A foreword of warning about the JIT of PyPy as of March 2007: single functions doing integer arithmetic get great speed-ups; about anything else will be a bit slower with the JIT than without. We are working on this - you can even expect quick progress, because it is mostly a matter of adding a few careful hints in the source code of the Python interpreter of PyPy.
By construction, the JIT is supposed to work correctly on absolutely any kind of Python code: generators, nested scopes, exec statements, sys._getframe().f_back.f_back.f_locals, etc. (the latter is an example of expression that Psyco cannot emulate correctly). However, there are a couple of known issues for now (see Caveats).
So far there is little point in trying the JIT on anything else than integer arithmetic-intensive functions (unless you want to help find bugs). For small examples, you can also look at the machine code it produces, but if you do please keep in mind that the assembler will look fundamentally different after we extend the range of PyPy that the JIT generator processes.
Go to pypy/translator/goal/ and run:
./translate.py --jit targetpypystandalone
Please read the Status section above first.
This will produce the C code for a version pypy-c that includes both a regular interpreter and an automatically generated JIT compiler. This pypy-c uses its interpreter by default, and due to some overhead we expect this interpreter to be a bit slower than the one found in a pypy-c compiled without JIT.

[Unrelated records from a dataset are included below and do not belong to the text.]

Definition register_peer (peer_id : list Z) (ch : nat) (e : Endpoint) : Endpoint :=
  e <| peer_connections := <[peer_id := ch]> (peer_connections e) |>.

Definition unregister_peer (peer_id : list Z) (e : Endpoint) : Endpoint :=
  e <| peer_connections := delete peer_id (peer_connections e) |>.

Definition lookup_peer_connection (peer_id : list Z) (e : Endpoint) : option nat := peer_connections e !! peer_id.

Definition set_connection_peer_id (ch : nat) (peer_id : list Z) (e : Endpoint) : Endpoint :=
  match connection ch e with
  | Some m => register_peer peer_id ch (e <| connections := <[ch := Some (m <| meta_peer_id := Some peer_id |>)]> (connections e) |>)
  | None => e
  end.

Definition peer_connection_addr (peer_id : list Z) (e : Endpoint) : option SocketAddr :=
  handle ← peer_connections e !! peer_id;
  meta ← connection handle e;
  Some (meta_remote meta).

Definition relay_frame_to_connection (ch : nat) (frame : PunchMeNow) (e : Endpoint) : Endpoint * bool :=
  let relayed_frame :=
    mk_punch_me_now (round frame) (paired_with_sequence_number frame) (pm_address frame) None in
  match connection ch e with
  | Some _ => (e <| pending_relay_events := pending_relay_events e ++ [(ch, relayed_frame)] |>, true)
  | None => (e, false)
  end.

(** [connections.iter().find_map(..)] by the identifier made of the address. *)
Fixpoint find_by_wire_id (ch : nat) (target_peer_id : list Z) (slots : list (option ConnectionMeta)) : option nat :=
  match slots with
  | [] => None
  | slot :: slots =>
    match slot with
    | Some m => if decide (wire_id_from_addr (meta_remote m) = target_peer_id) then Some ch else find_by_wire_id (S ch) target_peer_id slots
    | None => find_by_wire_id (S ch) target_peer_id slots
    end
  end.

Definition relay_target (target_peer_id : list Z) (e : Endpoint) : option nat :=
  match lookup_peer_connection target_peer_id e with
  | Some handle => Some handle
  | None => find_by_wire_id 0 target_peer_id (connections e)
  end.

(** The events of NAT traversal in [Endpoint::handle_event]. *)
Definition handle_event (event : EndpointEvent) (e : Endpoint) : Endpoint :=
  match event with
  | RelayPunchMeNow target_peer_id punch_me_now _ =>
    match relay_target target_peer_id e with
    | Some target_ch =>
      let (e, relayed) := relay_frame_to_connection target_ch punch_me_now e in
      if relayed then e <| requests_relayed := wrapping_add 64 (requests_relayed e) 1 |> else e
    | None => e
    end
  | PeerAddressAdvertised peer_addr advertised_addr =>
    e <| pending_peer_address_updates := pending_peer_address_updates e ++ [(peer_addr, advertised_addr)] |>
  | InitiateHolePunch peer_address => e <| pending_hole_punch_addrs := pending_hole_punch_addrs e ++ [peer_address] |>
  end.

(** The event [Drained]. *)
Definition handle_drained (ch : nat) (e : Endpoint) : Endpoint :=
  match connection ch e with
  | Some conn =>
    let e := e <| connections := <[ch := None]> (connections e) |> in
    match meta_peer_id conn with
    | Some peer_id => e <| peer_connections := delete peer_id (peer_connections e) |>
    | None => e
    end
  | None => e
  end.

(** [QueuePunchMeNow] in [Connection::handle_event]. *)
Definition queue_punch_me_now (punch : PunchMeNow) (c : NatConn) : NatConn :=
  c <| pending_punch_me_now := pending_punch_me_now c ++ [punch] |>.

End EndpointRelay.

In addition to --jit, you can also pass the normal options to translate.py to compile different flavors of PyPy with a JIT. See the compatibility matrix for the combinations known to be working right now. (The combination of the JIT with the thunk or taint object spaces probably works too, but we don't expect it to generate good code before we drop a few extra hints in the source code of the object spaces.)

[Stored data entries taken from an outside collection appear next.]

Lemma relay_path t a r c : path_remote (send_nat_punch_via_relay t a r c).1 = path_remote c.
Proof. unfold send_nat_punch_via_relay. same_path. Qed.

Lemma removal_path seq c : path_remote (send_nat_address_removal seq c).1 = path_remote c.
Proof. unfold send_nat_address_removal. same_path. Qed.

(** ** A step *)

Lemma event_inv o c A R : instant_ok (at_ o) → EnvOk (env o) → conn_inv A R c →
  (∀ a, answers a (mk_moment c o) → A a) → (∀ r, asks r (mk_moment c o) → R r) →
  match step o c with
  | Some (c', _) => conn_inv A R c' ∧ (path_remote c' = path_remote c ∨ A (path_remote c') ∨ event o = PathChanged (path_remote c'))
  | None => ∃ a prio s, event o = Advertise a prio ∧ nat_traversal c = Some s ∧ 2 ^ 62 ≤ wrapping_add 64 (next_sequence s) 1
  end.
Proof.
  intros Hn He H Ha Hr. unfold step.
  destruct (event o) as [|f ch|f|seq|cm remote token nc|b1 b2 ch| |draw|draw|draw|a prio|seq a r|t a r|seq|r] eqn:Eo.
  - split; [|by left]. apply (set_nat_inv A R _ c), nat_new_inv.
  - rewrite add_address_path. split; [|by left]. by apply add_address_inv.
  - rewrite punch_path. split; [|by left]. apply punch_event_inv; try done. apply Hr. by exists f.
  - rewrite remove_path. split; [|by left]. by apply remove_frame_inv.
  - destruct (response_inv (env o) A R (at_ o) Hn cm remote token nc c) as (c' & -> & H1 & H2); [|done|split; [done|by destruct H2; auto]].
    intros s v Es Ev Et. apply Ha. exists cm, nc, s, v. by rewrite Et.
  - destruct (poll_event_inv (env o) A R (at_ o) Hn c H) as (c1 & E1 & H1). rewrite E1. cbn [mbind option_bind].
    pose proof (challenge_inv (env o) A R (at_ o) Hn b1 b2 ch c1 H1) as H2. pose proof (challenge_path (env o) b1 b2 ch (at_ o) c1) as H3.
    destruct (send_nat_traversal_challenge _ _ _ _ _ _) as [c2 sent]. simpl in *. split; [done|left]. rewrite H3. by eapply poll_path.
  - rewrite poll_timeout_path. split; [|by left]. unfold poll_nat_timeout.
    destruct (nat_traversal c); [|done]. by destruct (get_next_timeout _ _ _).
  - rewrite timer_path. split; [|by left]. by apply timer_event_inv.
  - rewrite initiate_path. split; [|by left]. by apply initiate_event_inv.
  - rewrite generate_path. split; [|by left]. by apply generate_inv.
  - pose proof (advertise_inv A R (at_ o) a prio c H) as H1.
    destruct (send_nat_address_advertisement a prio (at_ o) c) as [[c' res]|]; simpl; [by destruct H1; auto|]. destruct H1 as (s & ? & ?). by eauto 10.
  - rewrite coordination_path. split; [|by left]. unfold send_nat_punch_coordination. same_path.
  - rewrite relay_path. split; [|by left]. unfold send_nat_punch_via_relay. same_path.
  - rewrite removal_path. split; [|by left]. by apply removal_inv.
  - split; [done|]. by auto.
Qed.

Lemma trace_inv h c : trace h c → conn_inv (answered h) (asked h) c.
Proof.
  induction 1 as [c Hc|h c o c' sent _ IH Hn He Hs]; [intros s; congruence|].
  pose proof (event_inv o c (answered (h ++ [mk_moment c o])) (asked (h ++ [mk_moment c o])) Hn He) as H1. rewrite Hs in H1.
  apply H1; unfold answered, asked.
  - intros s Es. eapply nat_mono; [| |by apply IH]; intros x Hx; apply Exists_app; by left.
  - intros a Ha. apply Exists_app. right. by constructor.
  - intros r Hr. apply Exists_app. right. by constructor.
Qed.

(** ** PATH_CHALLENGEs *)

(** A challenge for a candidate: it is registered, so that the response will be recognised. *)
Definition candidate_probe (s : NatTraversalState) (dest : SocketAddr) (token : Z) : Prop :=
  ∃ k cand, remote_candidates s !! k = Some cand ∧ address cand = dest
  ∧ (csource cand = Peer ∧ valid_addr al dest ∨ csource cand = Predicted)
  ∧ challenge <$> active_validations s !! dest = Some token.

(** A challenge for a target of the round: the peer has asked for the round. *)
Definition punch_probe (R : Z → Prop) (s : NatTraversalState) (dest : SocketAddr) (token : Z) : Prop :=
  ∃ r, coordination s = Some r ∧ phase r = PValidating ∧ R (c_round r)
  ∧ valid_addr al dest ∧ ∃ seq, head (punch_targets r) = Some (mk_target dest seq token).

Lemma punch_sent env A R built now c dest token : EnvOk env → conn_inv A R c →
  (send_coordinated_path_challenge env built now c).2 = Some (dest, token) →
  ∃ s, nat_traversal (send_coordinated_path_challenge env built now c).1 = Some s ∧ punch_probe R s dest token.
Proof.
  intros He H. unfold send_coordinated_path_challenge. destruct (nat_traversal c) as [s|] eqn:Es; [|done].
  set (s1 := if should_start_punching now s then _ else s).
  assert (H1 : nat_inv al A R s1) by (unfold s1; destruct (should_start_punching now s) eqn:E; [by apply punching_inv; [apply H|]|by apply H]).
  generalize s1 H1. clear. intros s H. unfold get_coordination_phase, get_punch_targets_from_coordination.
  destruct (coordination s) as [r|] eqn:Er; [|done]. simpl. destruct (phase r) eqn:Ep; try done.
  destruct (punch_targets r) as [|[a seq ch] l] eqn:Et; [done|]. destruct built; [|done]. simpl. intros [= <- <-].
  destruct (inv_round _ _ _ _ (inv_all _ _ _ _ H) r Er) as (Ht & _ & _ & _ & _ & Hp & Ha). rewrite Ep in Hp.
  eexists. split; [done|]. unfold mark_coordination_validating. rewrite Er. rewrite decide_True by done.
  eexists. split; [done|]. split; [done|]. split; [by apply Ha, Hp|]. rewrite Et in Ht. apply Forall_cons in Ht as [Ht _].
  split; [done|]. exists seq. simpl. by rewrite Et.
Qed.

Lemma sort_by_key_perm {B} (key : B → Z) l : sort_by_key key l ≡ₚ l.
Proof.
  assert (Hi : ∀ x k, insert_by_key key x k ≡ₚ x :: k).
  { intros x k. induction k as [|y k IH]; simpl; [done|]. destruct (key x <=? key y); [done|]. rewrite IH. constructor. }
  unfold sort_by_key. induction l as [|x l IH]; simpl; [done|]. by rewrite Hi, IH.
Qed.

Lemma validation_candidate env s k cand : EnvOk env → (k, cand) ∈ get_validation_candidates env s → remote_candidates s !! k = Some cand.
Proof.
  intros He. unfold get_validation_candidates. rewrite sort_by_key_perm. intros Hin. apply list_elem_of_In, filter_In in Hin as [Hin _].
  by apply order_in in Hin.
Qed.

(** A validation that starts is registered under the candidate's address. *)
Lemma start_validation_sent s k cand ch now : remote_candidates s !! k = Some cand → (start_validation k ch now s).2 = Ok tt →
  (∃ cand', remote_candidates (start_validation k ch now s).1 !! k = Some cand' ∧ address cand' = address cand ∧ csource cand' = csource cand)
  ∧ challenge <$> active_validations (start_validation k ch now s).1 !! address cand = Some ch.
Proof.
  intros Hk. unfold start_validation. rewrite Hk. destruct (negb _); [done|]. destruct (is_validation_suspicious cand now); [done|].
  destruct (10 <=? _); [done|]. intros _. simpl. rewrite !lookup_insert_eq. split; [by eauto|done].
Qed.

Lemma probe_sent env A R built1 built2 ch now c dest token : EnvOk env → instant_ok now → conn_inv A R c →
  (send_nat_traversal_challenge env built1 built2 ch now c).2 = Some (dest, token) →
  ∃ s, nat_traversal (send_nat_traversal_challenge env built1 built2 ch now c).1 = Some s
       ∧ (candidate_probe s dest token ∨ punch_probe R s dest token).
Proof.
  intros He Hn H. unfold send_nat_traversal_challenge. pose proof (request_inv A R c H) as H0.
  pose proof (punch_challenge_inv env A R now built1 _ H0) as H1. pose proof (punch_sent env A R built1 now _ dest token He H0) as Hp.
  destruct (send_coordinated_path_challenge _ _ _ _) as [c1 [p|]]; simpl in H1, Hp.
  { intros E. destruct (Hp E) as (s & ? & ?). by eauto. }
  clear Hp. destruct (nat_traversal c1) as [s|] eqn:Es; [|done]. destruct (get_validation_candidates env s) as [|[k cand] l] eqn:Eg; [done|].
  assert (Hk : remote_candidates s !! k = Some cand) by (apply (validation_candidate env); [done|rewrite Eg; by left]).
  destruct (inv_remote _ _ _ _ (inv_all _ _ _ _ (H1 s Es)) k cand Hk) as (Hv & Hsrc & _).
  pose proof (start_validation_sent s k cand ch now Hk) as Hs. destruct (start_validation k ch now s) as [s2 [[]|e]]; [|done].
  destruct (Hs eq_refl) as [(cand' & Hc' & Ha & Hsc) Hch]. destruct built2; [|done]. simpl. intros [= <- <-].
  exists s2. split; [done|]. left. exists k, cand'. split_and!; [done..| |done]. rewrite Hsc. naive_solver.
Qed.

(** ** The life of a validation *)

(** The polls of [poll_transmit], each with what is left open at it. *)
Fixpoint polls (ts : list (Z * Env)) (c : NatConn) : option NatConn :=
  match ts with
  | [] => Some c
  | (now, env) :: ts => c ← poll_nat_timeouts env now c; polls ts c
  end.

(** At least thirty seconds, the longest timeout, between them. *)
Fixpoint spaced (last : Z) (ts : list (Z * Env)) : Prop :=
  match ts with
  | [] => True
  | (now, env) :: ts => last + from_secs 30 ≤ now ∧ instant_ok now ∧ EnvOk env ∧ spaced now ts
  end.

Definition validation (a : SocketAddr) (c : NatConn) : option PathValidationState :=
  s ← nat_traversal c; active_validations s !! a.

Lemma poll_validation env A R now a c : EnvOk env → instant_ok now → conn_inv A R c →
  ∃ c', poll_nat_timeouts env now c = Some c' ∧ conn_inv A R c'
  ∧ (validation a c = None → validation a c' = None)
  ∧ (∀ v, validation a c = Some v → sent_at v + from_secs 30 ≤ now →
       if consecutive_timeouts (v_timeout v) <? 3 then
         ∃ v', validation a c' = Some v' ∧ sent_at v' = now ∧ challenge v' = challenge v
         ∧ consecutive_timeouts (v_timeout v') = consecutive_timeouts (v_timeout v) + 1
       else validation a c' = None).
Proof.
  intros He Hn H. unfold poll_nat_timeouts, validation.
  destruct (nat_traversal c) as [s|] eqn:Es; [|exists c; split; [done|]; split; [done|]; by rewrite Es].
  destruct (check_round_inv env al A R now s Hn (H s Es)) as (s1 & r & -> & H1 & Ha).
  destruct (check_validations_inv env al A R now s1 Hn H1) as (s2 & expired & -> & H2 & _ & Hv).
  eexists. split; [done|]. split; [by apply set_nat_inv|]. simpl. specialize (Hv a). rewrite Ha in Hv. split; [by intros E; rewrite E in Hv|].
  intros v Ev Ht. rewrite Ev in Hv. destruct (inv_validations _ _ _ _ (inv_all _ _ _ _ (H s Es)) a v Ev) as (_ & Hto & _ & Hm).
  destruct Hto as (Hc & _ & _ & _ & _ & _ & _ & _ & _ & _ & Hu). unfold due, retryable, should_retry, get_timeout in Hv. rewrite Hm in Hv.
  rewrite (proj2 (Z.leb_le _ _)) in Hv by (unfold duration_since; lia). destruct (Z.ltb_spec (consecutive_timeouts (v_timeout v)) 3); [|done].
  destruct Hv as (v' & Hv' & Hs & Hch & Hct). exists v'. split_and!; [done..|]. rewrite Hct. unfold wrapping_add, wrap, is_u in *.
  rewrite Z.mod_small; lia.
Qed.

Lemma polls_gone ts A R a c last : spaced last ts → conn_inv A R c → validation a c = None →
  ∃ c', polls ts c = Some c' ∧ validation a c' = None.
Proof.
  revert c last. induction ts as [|[now env] ts IH]; intros c last; simpl; [by eauto|]. intros (_ & Hn & He & Hs) H Hv.
  destruct (poll_validation env A R now a c He Hn H) as (c1 & -> & H1 & H2 & _). simpl. by eapply IH; eauto.
Qed.

Lemma polls_validation ts A R a c v : conn_inv A R c → validation a c = Some v → spaced (sent_at v) ts →
  ∃ c', polls ts c = Some c' ∧
    if zlen ts <=? Z.max 0 (3 - consecutive_timeouts (v_timeout v)) then ∃ v', validation a c' = Some v' ∧ challenge v' = challenge v
    else validation a c' = None.
Proof.
  revert c v. induction ts as [|[now env] ts IH]; intros c v H Hv.
  { intros _. exists c. split; [done|]. unfold zlen. simpl. rewrite (proj2 (Z.leb_le _ _)) by lia. by eauto. }
  intros (Ht & Hn & He & Hs). destruct (poll_validation env A R now a c He Hn H) as (c1 & E1 & H1 & _ & H2). specialize (H2 v Hv Ht).
  simpl. rewrite E1. simpl. unfold zlen in *. cbn [length]. rewrite Nat2Z.inj_succ.
  destruct (Z.ltb_spec (consecutive_timeouts (v_timeout v)) 3).
  - destruct H2 as (v1 & Hv1 & Hs1 & Hc1 & Hn1). rewrite <- Hs1 in Hs. destruct (IH c1 v1 H1 Hv1 Hs) as (c' & -> & Hc'). exists c'. split; [done|].
    rewrite Hn1, Hc1 in Hc'. destruct (Z.leb_spec (Z.succ (Z.of_nat (length ts))) (Z.max 0 (3 - consecutive_timeouts (v_timeout v))));
      [rewrite (proj2 (Z.leb_le _ _)) in Hc' by lia|rewrite (proj2 (Z.leb_gt _ _)) in Hc' by lia]; done.
  - rewrite (proj2 (Z.leb_gt _ _)) by lia. by eapply polls_gone.
Qed.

You can mark one or many code objects as candidates for being run by the JIT as follows:
>>>> def f(x): return x*5 >>>> import pypyjit >>>> pypyjit.enable(f.func_code) >>>> f(7) # the JIT runs here 35 >>>> f(8) # machine code already generated, no more jitting occurs here 40
A few examples of this kind can be found in demo/jit/. The script demo/jit/f1.py shows a function that becomes seriously faster with the JIT - only 10% to 20% slower than what gcc -O0 produces from the obvious equivalent C code, a result similar to Psyco. Although the JIT generation process is well-tested, we only have a few tests directly for the final pypy-c. Try:
pypy-c test_all.py module/pypyjit/test/test_pypy_c.py -A --nomagic
You can get a dump of the generated machine code by setting the environment variable PYPYJITLOG to a file name before you start pypy-c. See In more details above. To inspect this file, use the following tool:
python pypy/jit/codegen/i386/viewcode.py dumpfilename
The viewcode.py script is based on the Linux tool objdump to produce a disassembly. It should be easy to port to OS/X. If you want to port the tool to Windows, have a look at http://codespeak.net/svn/psyco/dist/py-utils/xam.py : this is the tool from which viewcode.py was derived in the first place, but Windows-specific parts were omitted for lack of a Windows machine to try them on.
When running JIT'ed code, the bytecode tracing hook is not invoked. This should be the only visible effect of the JIT, aside from the debug prints and the speed/memory impact. In practice, of course, it still has also got rough edges.
One of them is that all compile-time errors are fatal for now, because it is hard to recover from them. Clearly, the compiler is not supposed to fail, but it can occur because the memory runs out, a bug hits, or for more subtle reasons. For example, overflowing the stack is likely to cause the JIT compiler to try to compile the app-level handlers for the RuntimeError, and compiling takes up stack space too - so the compiler, running on top of the already-full stack, might hit the stack limit again before it has got a chance to generate code for the app-level handlers.